(** ** The Pearl key *)

(** [Vec::resize] *)
Definition vec_resize (n : nat) (x : byte) (v : list byte) : list byte :=
  take n v ++ replicate (n - length v) x.

Definition Key_from (t : list byte) : list byte := vec_resize BOB_KEY_SIZE x00 t.

Definition usize_size : nat := 8.

(** [usize::from_le_bytes(x[i..j].try_into().unwrap())] *)
Definition usize_part (x : list byte) (i j : nat) : option Z :=
  if decide (i ≤ j ∧ j ≤ length x ∧ j - i = usize_size)%nat
  then Some (from_le_bytes (take (j - i) (drop i x))) else None.

(** [for i in ixs { if parts differ { return ord } } Equal] *)
Fixpoint cmp_loop (part : nat → option (Z * Z)) (ixs : list nat) : option comparison :=
  match ixs with
  | [] => Some Eq
  | i :: ixs' =>
      xy ← part i;
      match Z.compare xy.1 xy.2 with
      | Eq => cmp_loop part ixs'
      | ord => Some ord
      end
  end.

Definition le_cmp_keys (x y : list byte) : option comparison :=
  if (BOB_KEY_SIZE =? usize_size)%nat then
    x_part ← usize_part x 0 (length x);
    y_part ← usize_part y 0 (length y);
    Some (Z.compare x_part y_part)
  else if (BOB_KEY_SIZE mod usize_size =? 0)%nat then
    let len := (BOB_KEY_SIZE / usize_size)%nat in
    cmp_loop (λ i,
      x_part ← usize_part x (i * usize_size) ((i + 1) * usize_size);
      y_part ← usize_part y (i * usize_size) ((i + 1) * usize_size);
      Some (x_part, y_part)) (reverse (seq 0 len))
  else
    cmp_loop (λ i,
      xb ← x !! i; yb ← y !! i; Some (byte_val xb, byte_val yb))
      (reverse (seq 0 BOB_KEY_SIZE)).
End key.

(** ** [BobData] and [BobMeta] *)

Record BobMeta : Type := { timestamp : Z }.
Record BobData : Type := { inner : list byte; meta : BobMeta }.

Definition BobMeta_stub : BobMeta := {| timestamp := 1 |}.
Definition TIMESTAMP_LEN : nat := 8.

#[global] Instance BobMeta_eq_dec : EqDecision BobMeta.
Proof. solve_decision. Defined.
#[global] Instance BobData_eq_dec : EqDecision BobData.
Proof. solve_decision. Defined.

Definition data_wf (d : BobData) : Prop := u64 (timestamp (meta d)).

Definition to_serialized_bytes (d : BobData) : list byte :=
  to_be_bytes TIMESTAMP_LEN (timestamp (meta d)) ++ inner d.

(** [Bytes::split_to] aborts past the end; the conversion of the eight bytes it
    returns to an array cannot fail. *)
Definition from_serialized_bytes {E} (bob_data : list byte) : option (result BobData E) :=
  if decide (TIMESTAMP_LEN ≤ length bob_data)%nat then
    let ts_bytes := take TIMESTAMP_LEN bob_data in
    let bob_data := drop TIMESTAMP_LEN bob_data in
    Some (Ok {| inner := bob_data; meta := {| timestamp := from_be_bytes ts_bytes |} |})
  else None.

(** ** Lemmas: words *)

Lemma length_to_le_bytes n z : length (to_le_bytes n z) = n.
Proof. revert z. induction n as [|n IH]; intros z; simpl; auto. Qed.

Lemma from_to_le_bytes n z : from_le_bytes (to_le_bytes n z) = z mod 256 ^ Z.of_nat n.
Proof.
  revert z. induction n as [|n IH]; intros z; simpl to_le_bytes; simpl from_le_bytes.
  - by rw Z.mod_1_r.
  - rw IH byte_val_of_Z Nat2Z.inj_succ Z.pow_succ_r; first lia.
    rw Z.rem_mul_r; lia.
Qed.

Lemma to_from_le_bytes l : to_le_bytes (length l) (from_le_bytes l) = l.
Proof.
  induction l as [|b l IH]; simpl; [done|].
  pose proof (byte_val_bounds b) as Hb. f_equal.
  - apply byte_val_inj. rw byte_val_of_Z Z.mul_comm Z.mod_add; first lia.
    by apply Z.mod_small.
  - replace ((byte_val b + 256 * from_le_bytes l) / 256) with (from_le_bytes l); [done|].
    rw Z.mul_comm Z.div_add; first lia. rw Z.div_small; lia.
Qed.

Lemma from_le_bytes_bounds l : 0 ≤ from_le_bytes l < 256 ^ Z.of_nat (length l).
Proof.
  induction l as [|b l IH]; simpl from_le_bytes; simpl length; [lia|].
  pose proof (byte_val_bounds b). rw Nat2Z.inj_succ Z.pow_succ_r; lia.
Qed.

Lemma from_le_bytes_app l k :
  from_le_bytes (l ++ k) = from_le_bytes l + 256 ^ Z.of_nat (length l) * from_le_bytes k.
Proof.
  induction l as [|b l IH]; simpl from_le_bytes; simpl length; simpl app; [lia|].
  simpl from_le_bytes. rw IH Nat2Z.inj_succ Z.pow_succ_r; lia.
Qed.

Lemma from_le_bytes_zeros n : from_le_bytes (replicate n x00) = 0.
Proof. induction n as [|n IH]; simpl; [done|]. by rw IH. Qed.

Lemma to_le_bytes_zero n : to_le_bytes n 0 = replicate n x00.
Proof. induction n as [|n IH]; simpl; [done|]. by rw IH. Qed.

Lemma length_to_be_bytes n z : length (to_be_bytes n z) = n.
Proof. by rw /to_be_bytes length_reverse length_to_le_bytes. Qed.

Lemma from_to_be_bytes n z : 0 ≤ z < 256 ^ Z.of_nat n → from_be_bytes (to_be_bytes n z) = z.
Proof.
  intros Hz. rw /from_be_bytes /to_be_bytes reverse_involutive from_to_le_bytes.
  by apply Z.mod_small.
Qed.

#[export] Hint Rewrite length_to_le_bytes length_to_be_bytes : bob_simpl.

(** ** Lemmas: hexadecimal *)

(** Every fact about one byte is checked on the 256 bytes. *)
Ltac by_bytes b := destruct b; vm_compute; done.

Lemma fmt_02X_parse b : u8_from_str_radix16 (fmt_02X b) = Some (byte_val b).
Proof. by_bytes b. Qed.

Lemma fmt_02X_length b : String.length (fmt_02X b) = 2%nat.
Proof. done. Qed.

Definition ascii_string (s : string) : Prop :=
  ∀ i c, String.get i s = Some c → byte_of_char c < 128.

Lemma ascii_string_cons c s : byte_of_char c < 128 → ascii_string s → ascii_string (String c s).
Proof. intros Hc Hs [|i] c'; simpl; [by intros [= <-]|apply Hs]. Qed.

Lemma ascii_string_nil : ascii_string EmptyString.
Proof. by intros i c. Qed.

Lemma hex_digit_ascii b :
  byte_of_char (hex_digit (byte_val b / 16)) < 128 ∧ byte_of_char (hex_digit (byte_val b mod 16)) < 128.
Proof. by_bytes b. Qed.

Lemma ascii_char_boundary s i :
  ascii_string s → (i ≤ String.length s)%nat → is_char_boundary s i = true.
Proof.
  intros Hs Hi. rw /is_char_boundary.
  destruct (String.get i s) as [c|] eqn:Hget.
  - specialize (Hs i c Hget). replace (128 <=? byte_of_char c) with false by lia.
    by rw orb_true_r.
  - rw orb_false_r. apply orb_true_iff.
    destruct (decide (i = String.length s)) as [->|Hne]; [right; apply Nat.eqb_refl|].
    exfalso. clear Hs. revert s Hget Hi Hne.
    induction i as [|i IH]; intros [|c s]; simpl; try done; try lia.
    intros Hget Hi Hne. apply (IH s); auto; lia.
Qed.

Lemma substring_prefix s t : String.substring 0 (String.length s) (String.append s t) = s.
Proof.
  induction s as [|c s IH]; simpl; [by destruct t|]. by rw IH.
Qed.

Lemma BobKey_to_string_length k : String.length (BobKey_to_string k) = (2 * length k)%nat.
Proof. induction k as [|b k IH]; simpl; [done|]. rw IH. lia. Qed.

Lemma BobKey_to_string_ascii k : ascii_string (BobKey_to_string k).
Proof.
  induction k as [|b k IH]; simpl; [apply ascii_string_nil|].
  destruct (hex_digit_ascii b) as [H1 H2].
  apply ascii_string_cons; [done|]. by apply ascii_string_cons.
Qed.

Lemma BobKey_to_string_substring k i b :
  k !! i = Some b → String.substring (2 * i) 2 (BobKey_to_string k) = fmt_02X b.
Proof.
  revert i. induction k as [|b' k IH]; intros [|i]; try done.
  - intros [= <-]. apply (substring_prefix (fmt_02X b') (BobKey_to_string k)).
  - intros Hi. simpl in Hi. specialize (IH i Hi).
    replace (2 * S i)%nat with (S (S (2 * i))) by lia. apply IH.
Qed.

Lemma to_string_slice k i b :
  k !! i = Some b → str_slice (BobKey_to_string k) (2 * i) (2 * i + 2) = Some (fmt_02X b).
Proof.
  intros Hi. pose proof (lookup_lt_Some _ _ _ Hi) as Hlt. rw /str_slice.
  pose proof (BobKey_to_string_ascii k) as Hasc.
  pose proof (BobKey_to_string_length k) as Hlen.
  rw !ascii_char_boundary; try done; try lia.
  rw !andb_true_r. rw (proj2 (andb_true_iff _ _)); first (split; apply Nat.leb_le; lia).
  by replace (2 * i + 2 - 2 * i)%nat with 2%nat by lia; rw (BobKey_to_string_substring _ _ b).
Qed.

Lemma step_by2_even n : step_by2 (2 * n) = (λ i, 2 * i)%nat <$> seq 0 n.
Proof.
  rw /step_by2. do 2 f_equal. rw Nat.mul_comm Nat.add_comm Nat.div_add; first lia. done.
Qed.

(** ** Lemmas: key comparison *)

(** The number whose base-[B] digits are [v 0], ..., [v (n - 1)]. *)
Fixpoint digits (B : Z) (v : nat → Z) (n : nat) : Z :=
  match n with
  | O => 0
  | S n' => digits B v n' + B ^ Z.of_nat n' * v n'
  end.

Lemma digits_bounds B v n :
  0 < B → (∀ i, (i < n)%nat → 0 ≤ v i < B) → 0 ≤ digits B v n < B ^ Z.of_nat n.
Proof.
  intros HB Hv. induction n as [|n IH]; simpl digits; [lia|].
  assert (0 ≤ digits B v n < B ^ Z.of_nat n) as IH' by (apply IH; intros i Hi; apply Hv; lia).
  specialize (Hv n ltac:(lia)). rw Nat2Z.inj_succ Z.pow_succ_r; first lia.
  assert (0 < B ^ Z.of_nat n) by (apply Z.pow_pos_nonneg; lia). nia.
Qed.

### [Requirement]
Copy every line of the data above in which the string "take" appears.

### [Solution below]
  take n v ++ replicate (n - length v) x.
  then Some (from_le_bytes (take (j - i) (drop i x))) else None.
    let ts_bytes := take TIMESTAMP_LEN bob_data in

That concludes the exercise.